Learn what makes up an ASAM standard.


The deliverables of a standard package consist of standard documents and other files. A standard package consists of at least one base standard. Other deliverable items, as listed on this page, are optional.


Standard Documents

Base Standard

A base standard contains all fundamental specifications such as abstract object models, syntax definitions and functional behavior descriptions. It uses a problem- or task-oriented notation, such as UML or BNF. A base standard is technology- and implementation-independent. Each ASAM standard consists of one base standard document. Some base standards at ASAM are split-up into two documents, which is the Reference Guide, which contains all formal specifications of the standard in a reference-book style, and the User's Guide, which further specifies the application of the standard.
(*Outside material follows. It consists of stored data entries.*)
(** A cheaper or equal assignment in which the greatest code length
    occurs twice. *)
Lemma deepest_twice : forall m P,
  (list_sum (map snd P) <= m)%nat -> (2 <= length P)%nat ->
  kraft (map snd P) -> (forall e, In e P -> 0 <= fst e) ->
  exists P1 h x y Q,
    Permutation P1 ((x, h) :: (y, h) :: Q)
    /\ Forall (fun d => (d <= h)%nat) (map snd P1)
    /\ (1 <= h)%nat
    /\ Permutation (map fst P1) (map fst P)
    /\ kraft (map snd P1)
    /\ pcost P1 <= pcost P.
Proof.
  induction m as [|m IH]; intros P Hm Hl Hk Hpos;
    destruct (deepest_step P Hl Hk Hpos)
      as [[h [x [y [Q [H1 [H2 H3]]]]]] | [P' [Hs [Hl' [Hk' [Hpos' [Hw Hc]]]]]]].
  - exists P, h, x, y, Q. repeat split; auto. lia.
  - lia.
  - exists P, h, x, y, Q. repeat split; auto. lia.
  - destruct (IH P') as [P1 [h [x [y [Q [H1 [H2 [H3 [H4 [H5 H6]]]]]]]]]];
      auto; try lia.
    exists P1, h, x, y, Q. repeat (split; [assumption|]).
    split; [eapply perm_trans; eauto|]. split; [exact H5 | lia].
Qed.

(** The least weight can take a greatest code length without raising
    the cost. *)
Lemma least_to_deepest P a h :
  In h (map snd P) -> In a (map fst P) ->
  (forall w, In w (map fst P) -> a <= w) ->
  Forall (fun d => (d <= h)%nat) (map snd P) ->
  exists R,
    pcost ((a, h) :: R) <= pcost P
    /\ Permutation (a :: map fst R) (map fst P)
    /\ Permutation (h :: map snd R) (map snd P).
Proof.
  intros Hh Ha Hmin Hall.
  destruct (in_snd_pair P h Hh) as [x [R HP]].
  pose proof (Permutation_map fst HP) as HPw. cbn [map fst] in HPw.
  pose proof (Permutation_map snd HP) as HPd. cbn [map snd] in HPd.
  destruct (Z.eq_dec a x) as [-> | Hne].
  - exists R. rewrite (pcost_perm _ _ HP). split; [lia|].
    split; symmetry; assumption.
  - assert (HaR : In a (map fst R)).
    { apply (Permutation_in _ HPw) in Ha. destruct Ha as [E | Ha]; [congruence | exact Ha]. }
    destruct (in_fst_pair R a HaR) as [d [R0 HR]].
    pose proof (Permutation_map fst HR) as HRw. cbn [map fst] in HRw.
    pose proof (Permutation_map snd HR) as HRd. cbn [map snd] in HRd.
    exists ((x, d) :: R0). split; [|split].
    + rewrite (pcost_perm _ _ HP). cbn [pcost]. rewrite (pcost_perm _ _ HR).
      cbn [pcost].
      assert (a <= x).
      { apply Hmin. eapply Permutation_in; [symmetry; exact HPw | now left]. }
      assert (d <= h)%nat.
      { rewrite Forall_forall in Hall. apply Hall.
        eapply Permutation_in; [symmetry; exact HPd|]. right.
        eapply Permutation_in; [symmetry; exact HRd | now left]. }
      nia.
    + cbn [map fst]. symmetry. eapply perm_trans; [exact HPw|].
      eapply perm_trans; [apply perm_skip; exact HRw|]. apply perm_swap.
    + cbn [map snd]. symmetry. eapply perm_trans; [exact HPd|].
      apply perm_skip. exact HRd.
Qed.

Lemma bcost_singleton fuel e : bcost fuel [e] = 0.
Proof. destruct fuel; reflexivity. Qed.

Lemma bcost_unfold fuel w x w1 y w2 :
  (2 <= length w)%nat ->
  pick_min w = Some (x, w1) -> pick_min w1 = Some (y, w2) ->
  bcost (S fuel) w
  = snd x + snd y + bcost fuel (w2 ++ [(FNode (fst x) (fst y), snd x + snd y)]).
Proof.
  intros Hl E1 E2. destruct w as [|e1 [|e2 w]]; cbn [length] in Hl; try lia.
  cbn [bcost]. rewrite E1, E2. reflexivity.
Qed.

(** The weights the builder adds up are at most the cost of any
    assignment of code lengths that satisfies Kraft's inequality. *)
Lemma bcost_le_pcost : forall fuel w P,
  w <> [] -> (length w <= fuel)%nat ->
  (forall e, In e w -> 0 <= snd e) ->
  Permutation (map fst P) (map snd w) ->
  kraft (map snd P) ->
  bcost fuel w <= pcost P.
Proof.
  induction fuel as [|fuel IH]; intros w P Hne Hl Hpos Hw Hk.
  - destruct w; [congruence | cbn in Hl; lia].
  - assert (HposP : forall e, In e P -> 0 <= fst e).
    { intros e He. assert (Hin : In (fst e) (map snd w)).
      { eapply Permutation_in; [exact Hw | now apply in_map]. }
      apply in_map_iff in Hin as [e' [<- He']]. auto. }
    destruct w as [|e1 [|e2 w]]; [congruence | |].
    + rewrite bcost_singleton. now apply pcost_nonneg.
    + set (w0 := e1 :: e2 :: w) in *.
      assert (Hl2 : (2 <= length w0)%nat) by (subst w0; cbn [length]; lia).
      destruct (build_step w0 Hl2) as [x [w1 [y [w2 [E1 [E2 [Pxy [Mx [My [Px L]]]]]]]]]].
      rewrite (bcost_unfold _ _ _ _ _ _ Hl2 E1 E2).
      set (a := snd x) in *. set (b := snd y) in *.
      assert (Pw1 : Permutation w1 (y :: w2)).
      { apply (Permutation_cons_inv (a := x)).
        eapply perm_trans; [symmetry; exact Px | exact Pxy]. }
      assert (HlP : (2 <= length P)%nat).
      { apply Permutation_length in Hw. rewrite !length_map in Hw. lia. }
      destruct (deepest_twice _ P (Nat.le_refl _) HlP Hk HposP)
        as [P1 [h [x' [y' [Q [H1 [H2 [H3 [H4 [H5 H6]]]]]]]]]].
      assert (HwP1 : Permutation (map fst P1) (map snd w0))
        by (eapply perm_trans; eauto).
      pose proof (Permutation_map snd H1) as H1d. cbn [map snd] in H1d.
      destruct (least_to_deepest P1 a h) as [R [Hc1 [Hw1 Hd1]]].
      * eapply Permutation_in; [symmetry; exact H1d | now left].
      * eapply Permutation_in; [symmetry; exact HwP1|].
        apply in_map. eapply Permutation_in; [symmetry; exact Px | now left].
      * intros v Hv. apply (Permutation_in _ HwP1) in Hv.
        apply in_map_iff in Hv as [e [<- He]]. now apply Mx.
      * exact H2.
      * assert (HwR : Permutation (map fst R) (map snd w1)).
        { apply (Permutation_cons_inv (a := a)).
          eapply perm_trans; [exact Hw1|]. eapply perm_trans; [exact HwP1|].
          apply (Permutation_map snd Px). }
        assert (HdR : Permutation (map snd R) (h :: map snd Q)).
        { apply (Permutation_cons_inv (a := h)).
          eapply perm_trans; [exact Hd1 | exact H1d]. }
        destruct (least_to_deepest R b h) as [R' [Hc2 [Hw2 Hd2]]].
        -- eapply Permutation_in; [symmetry; exact HdR | now left].
        -- eapply Permutation_in; [symmetry; exact HwR|].
           apply in_map. eapply Permutation_in; [symmetry; exact Pw1 | now left].
        -- intros v Hv. apply (Permutation_in _ HwR) in Hv.
           apply in_map_iff in Hv as [e [<- He]]. now apply My.
        -- apply (Permutation_Forall (Permutation_sym Hd1)) in H2. now inversion H2.
        -- assert (Hle : bcost fuel (w2 ++ [(FNode (fst x) (fst y), a + b)])
                          <= pcost ((a + b, (h - 1)%nat) :: R')).
           { apply IH.
             - destruct w2; discriminate.
             - rewrite length_app. cbn [length]. lia.
             - intros e He. apply in_app_or in He as [He | [<- | []]].
               + apply Hpos. eapply Permutation_in; [symmetry; exact Pxy|].
                 right. now right.
               + cbn [snd].
                 assert (0 <= a)
                   by (apply Hpos; eapply Permutation_in; [symmetry; exact Px | now left]).
                 assert (0 <= b).
                 { apply Hpos. eapply Permutation_in; [symmetry; exact Pxy|].
                   right. now left. }
                 lia.
             - cbn [map fst]. rewrite map_app. cbn [map snd].
               eapply perm_trans; [|apply Permutation_cons_append].
               apply perm_skip.
               apply (Permutation_cons_inv (a := b)).
               eapply perm_trans; [exact Hw2|]. eapply perm_trans; [exact HwR|].
               apply (Permutation_map snd Pw1).
             - cbn [map snd]. apply kraft_merge; [exact H3|].
               eapply kraft_perm; [|exact H5].
               eapply perm_trans; [symmetry; exact Hd1|].
               apply perm_skip. symmetry. exact Hd2. }
           cbn [pcost] in Hle, Hc1, Hc2.
           assert (Z.of_nat (h - 1) = Z.of_nat h - 1) by lia.
           nia.
Qed.

(** *** The cost of the built tree *)

Lemma zsum_cons x l : zsum (x :: l) = x + zsum l.
Proof. reflexivity. Qed.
All other standard documents within a standard package are associated to the base standard, and are of one of the following types:

  • Companion Standard
    The notion of companion standard is typically used for application- or device-specific extensions of a base standard.
  • Technology Reference
    Technology references map the abstract specifications of the base standard to specific technologies, e.g. programming langages or data-base implementations.
  • Transport Layer Specification
    Transport layer specifications are similar to technology references, as they also provide a technology mapping. The notion of transport layer specification is used in the area of communication technologies. They provide a mapping of the base standard to specific protocol- or bus-technologies. The transport layer abstracts access of higher application layers to the lower layers of the communication system.

Other Files

Model Files
Model files typically contain the object model of the standard. A typical example of a model file in ASAM standards are UML models created with the tool "Enterprise Architect" (.ea).

Schema Files
Schema files define the formal structure and syntax of text files. They are used for automated schema validation. Typical examples of schema files are XML definition files (.xsd) or Google protocol buffers definition files (.proto).

Interface Definition Files
Interface definition files define programmatic interfaces, such as APIs (Application Programming Interface). They are used for automatic code generation of the standardized interface for specific programming languages. A typical example of an interface definition file is the Interface Description Language file (.idl). 

Example Files
Example files demonstrate a typical and standard-compliant implementation of the standard.